MOMENTUM -- Kenapa pajak kendaraan Lampung tahun ini seret? Jawabannya ada dua yaitu data potensi yang tidak riil dan kepatuhan wajib pajak yang rendah. Angka proyeksi Bapenda untuk tahun 2025 menunjukkan capaian pajak daerah baru 73,49 persen dari target, sementara PKB malah hanya 42,20 persen. Ini jelas alarm keras yaitu ada yang salah dalam cara kita memungut pajak kendaraan. Kalau masalah ini tidak segera diurai, dampaknya langsung terasa pada pembangunan daerah.
Data yang tidak riil menciptakan “kendaraan hantu” di pembukuan. Kendaraan yang rusak, hilang, musnah, atau sudah berpindah tangan tapi tidak balik nama masih masuk daftar. Padahal mustahil ditagih. Di sisi lain, tunggakan pajak lebih dari lima tahun nyaris tidak bergerak, hanya di bawah 2%. Jadi bukan sekadar persoalan administrasi, tapi masalah tata kelola fiskal yang menggerogoti kredibilitas pemerintah daerah.
Dalam konteks inilah, kebijakan Gubernur Lampung Rahmat Mirzani Djausal yang menugaskan Sekdaprov Marindo Kurniawan untuk memimpin langsung evaluasi pajak kendaraan merupakan langkah penting dan mendesak. Ini bukan sekadar upaya administrasi, tapi strategi untuk menjawab dua persoalan inti tadi. Dari perspektif akademis, kebijakan ini sejalan dengan teori kepatuhan pajak (tax compliance). Pertama, membangun kepatuhan sukarela (voluntary compliance) dimana masyarakat membayar karena sadar manfaatnya dan pelayanan yang baik. Kedua, menciptakan kepatuhan deterens (deterrence compliance) dimana masyarakat membayar karena merasa ada risiko diawasi. Ketika aparat Samsat, polisi, Jasa Raharja, lurah, hingga RT ikut bergerak, kedekatan sekaligus pengawasan ini menjadi nyata. Inilah whole of government (WoG) yang sering hanya jadi jargon, kini mulai diterapkan.
Namun, langkah ini bukan obat mujarab. Tanpa pembersihan data, strategi lapangan hanya akan menghabiskan energi. Gubernur perlu memastikan ada tim khusus lintas instansi untuk segera memilah data, mana yang benar-benar bisa ditagih, mana yang harus dihapus dari potensi. Setelah itu, barulah penagihan jadi lebih efisien.
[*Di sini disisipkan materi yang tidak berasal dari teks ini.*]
(** ** An acknowledgement inside the window removes the packets before it *)
Lemma good_pop_acked m a n l w :
  client_inv content m n l → (m ≤ a ≤ n)%nat →
  wp (pop_acked E fuel (u16 (1 + Z.of_nat a)) l)
    (λ l' w', client_inv content a n l' ∧ passed (a - m) w w' ∧ read l' = read l ∧
      lastACK l' = if decide (m < a)%nat then e_time E (tick w + (a - m) - 1) else lastACK l)
    unfinished w.
Proof.
  intros Hi Ha. unfold pop_acked.
  apply (wp_loop (λ l1 w1, ∃ m1, (m ≤ m1 ≤ a)%nat ∧ client_inv content m1 n l1 ∧
    passed (m1 - m) w w1 ∧ read l1 = read l ∧
    lastACK l1 = if decide (m < m1)%nat then e_time E (tick w + (m1 - m) - 1) else lastACK l));
    [|done|].
  { exists m. rewrite Nat.sub_diag, decide_False by lia. split_and!; (done || lia). }
  intros l1 w1 (m1 & Hm1 & Hi1 & Hw1 & Hr1 & Hl1). pose proof (ci_range _ _ _ _ Hi1).
  assert (ack_point (u16 (1 + Z.of_nat a)) m1 (n - m1) = a) as Hpoint by (apply ack_point_hit; lia).
  eapply wp_conseq; [by apply wp_pop_step|]. rewrite Hpoint. intros [l2|l2] w2 [_ Hr].
  - destruct Hr as (Hlt & Hi2 & Hp2 & _ & Hr2 & _ & Hl2 & ->). exists (S m1).
    pose proof (ack_point_range (u16 (1 + Z.of_nat a)) (S m1) (n - S m1)).
    split_and!; [lia|lia|done| |congruence|].
    + replace (S m1 - m)%nat with (m1 - m + 1)%nat by lia. eapply passed_trans; [done|].
      split_and!; cbn; [lia|done..].
    + rewrite Hl2, decide_True by lia. f_equal. destruct Hw1. lia.
  - destruct Hr as (-> & -> & <-). done.
Qed.

(** ** A transfer after a schedule *)
Context (R : nat) (s m : nat → nat).
Hypothesis Hsched : schedule (λ n, length content ≤ CHUNK * n)%nat R s m.

(** What arrives: the answer to the request; in each round the acknowledgement
    that moves the window, and nothing after it; then FINACK. *)
Hypothesis Hreply : ∃ src, e_recv E 4 = RecvFrom (pkt CMD_ACK 1 []) src.
Hypothesis Hacks : ∀ r, (r < R)%nat → (m r < m (S r))%nat →
  ∃ src, e_recv E (listen_at m r) = RecvFrom (pkt CMD_ACK (u16 (1 + Z.of_nat (m (S r)))) []) src.
Hypothesis Hsilent : ∀ r, (r < R)%nat → m r = m (S r) → e_recv E (listen_at m r) = RecvErr EAGAIN.
Hypothesis Hdrain : ∀ r, (r < R)%nat → (m r < m (S r))%nat →
  e_recv E (listen_at m r + (m (S r) - m r + 2)) = RecvErr EAGAIN.
Hypothesis Hfin : ∃ src, e_recv E (round_start m R + 7) = RecvFrom (pkt CMD_FINACK 0 []) src.
Hypothesis Hjunk : ∀ k j, e_junk E k j = 0.

(** What the first [r] rounds send. *)
Definition transmissions (r : nat) : list (list Z) :=
  seq 0 r ≫= λ r, window content (m r) (m r + 50).

Lemma transmissions_S r :
  transmissions (S r) = transmissions r ++ window content (m r) (m r + 50).
Proof.
  unfold transmissions. rewrite seq_S, bind_app. cbn [Nat.add]. f_equal.
  change ([r] ≫= ?f) with (f r ++ []). by rewrite app_nil_r.
Qed.

Abbreviation request := (pkt CMD_WRQ 0 (request_text filename size)).

(** Nothing (more) to read. *)
Lemma good_quiet_read mw n l w :
  client_inv content mw n l → e_recv E (S (tick w)) = RecvErr EAGAIN →
  wp (acks_step E fuel size l)
    (λ x w', ∃ l', x = inr l' ∧ client_inv content mw n l' ∧ read l' = -1 ∧ lastACK l' = lastACK l ∧
      tick w' = (tick w + 2)%nat ∧ slog w' = slog w) unfinished w.
Proof using Hwell Hjunk.
  intros Hi Hr. unfold acks_step. wp_step.
  apply (good_read_nothing E Hwell EAGAIN); [by apply ci_buffer in Hi|done|done|].
  intros w2 Ht2 He2 _ Hs2. cbn [fst snd]. do 2 wp_step. rewrite He2. cbn [read].
  change ((-1 <? 0) && ((EAGAIN =? EWOULDBLOCK) || (EAGAIN =? EAGAIN))) with true. cbv iota.
  wp_step. eexists. split; [done|]. split_and!; [|done|done|lia|congruence].
  apply (inv_buffer content _ _ _ _ _ Hi). apply length_replicate.
Qed.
Layanan pun harus dipermudah berupa Samsat Drive Thru, kanal digital, hingga kerjasama dengan sektor swasta harus diperluas. Prinsipnya sederhana yaitu jangan sampai bayar pajak lebih ribet daripada beli pulsa.
Kebijakan optimalisasi UPTD Samsat juga harus disertai dengan insentif kinerja. Aparat lapangan perlu motivasi. Kalau capaian meningkat, wajar ada penghargaan. Ini sesuai dengan teori agensi, tujuan agen (aparat) harus selaras dengan tujuan prinsipal (pemerintah). Sebaliknya, Inspektorat provinsi harus memperkuat pengawasan agar integritas tetap terjaga.
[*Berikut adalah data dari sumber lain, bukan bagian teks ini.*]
Lemma pop_acked_converges a m n l w :
  client_inv content m n l → converges (λ fuel, pop_acked E fuel a l) w.
Proof.
  intros Hi. unfold pop_acked.
  apply (converges_loop_wf lt (λ x l _, ∃ m, client_inv content m n l ∧ x = n - m)%nat
    (λ _, pop_step E a) (n - m)%nat); [apply lt_wf|by exists m|..].
  - intros x l1 w1 (m1 & Hi1 & _). apply converges_const.
    eapply wp_mono; [by apply (wp_pop_step E content a m1 n l1 (λ b _, b ≠ SFuel))|done|done].
  - intros fuel x l1 w1 (m1 & Hi1 & ->).
    eapply wp_mono; [by apply (wp_pop_step E content a m1 n l1 (λ _ _, True))| |done].
    intros [l2|l2] w2 [_ Hr]; [|done]. destruct Hr as (Hlt & Hi2 & _).
    exists (n - S m1)%nat. split; [lia|]. by exists (S m1).
Qed.

(** ** Acknowledgements *)

(** Nothing that is received after call [N] keeps the loop going. *)
Lemma read_acks_converges m n l w :
  client_inv content m n l → converges (λ fuel, read_acks E fuel filesize l) w.
Proof using Hoom Hsilent filename.
  intros Hi. unfold read_acks.
  apply (converges_loop_wf lt (λ x l w, ∃ m, client_inv content m n l ∧ x = N - tick w)%nat
    (λ fuel, acks_step E fuel filesize) (N - tick w)%nat); [apply lt_wf|by exists m|..].
  - intros x l1 w1 (m1 & Hi1 & _). unfold acks_step. apply converges_seq.
    apply wp_read_silent; [by apply ci_buffer in Hi1|]. intros w2 r b _ Hb _. cbn [fst snd].
    pose proof (inv_buffer content m1 n l1 b r Hi1 Hb) as Hi2.
    apply converges_seq. wp_step. apply converges_if; intros _; [apply converges_ret|].
    apply converges_seq, wp_defined; [|done]. intros a _.
    apply converges_seq, wp_defined; [|done]. intros c _.
    apply converges_if; intros _.
    + eapply (converges_bind _ _ (λ _ _, True)); [by eapply pop_acked_converges| |].
      * intros fuel. unfold wp. by destruct (pop_acked _ _ _ _ _) as [[] ].
      * intros l3 w3 _. apply converges_ret.
    + apply converges_const. wp_step; [wp_step; by wp_step|by wp_step].
  - intros fuel x l1 w1 (m1 & Hi1 & ->). unfold acks_step. wp_step.
    apply wp_read_silent; [by apply ci_buffer in Hi1|]. intros w2 r b Ht Hb HN. cbn [fst snd].
    pose proof (inv_buffer content m1 n l1 b r Hi1 Hb) as Hi2. set (l2 := mkLocals b _ _ r _ _ _ _) in *.
    do 2 wp_step. wp_step; [by wp_step|].
    assert (tick w1 < N)%nat as Hlt.
    { destruct (decide (tick w1 < N)%nat) as [|Hge]; [done|].
      destruct (HN ltac:(lia)) as [-> He]. rewrite He in *. done. }
    wp_step. apply wp_defined; [|done]. intros a _. wp_step. apply wp_defined; [|done]. intros c _.
    wp_step.
    + wp_step. eapply wp_mono; [apply (wp_pop_acked E fuel content filename w2 a m1 n l2 w2 Hi2);
        apply said_refl| |done].
      intros l3 w3 (Hi3 & _ & Ht3 & _). wp_step. exists (N - tick w3)%nat. split; [lia|]. eauto.
    + wp_step; [wp_step; by wp_step|]. wp_step. exists (N - tick w2)%nat. split; [lia|]. eauto.
Qed.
Klarifikasi Sekdaprov bahwa tidak ada larangan membeli BBM bagi kendaraan yang menunggak pajak adalah langkah tepat. Kalau isu-isu seperti ini tidak segera diluruskan, kepercayaan warga akan luntur. Padahal, keberhasilan pajak sangat bergantung pada rasa percaya antara pemerintah dan warganya.
Saya melihat kebijakan ini berada di jalur yang benar. Tapi hasilnya akan sangat bergantung pada konsistensi di lapangan. Lampung punya peluang mengejar bahkan melampaui target. (**)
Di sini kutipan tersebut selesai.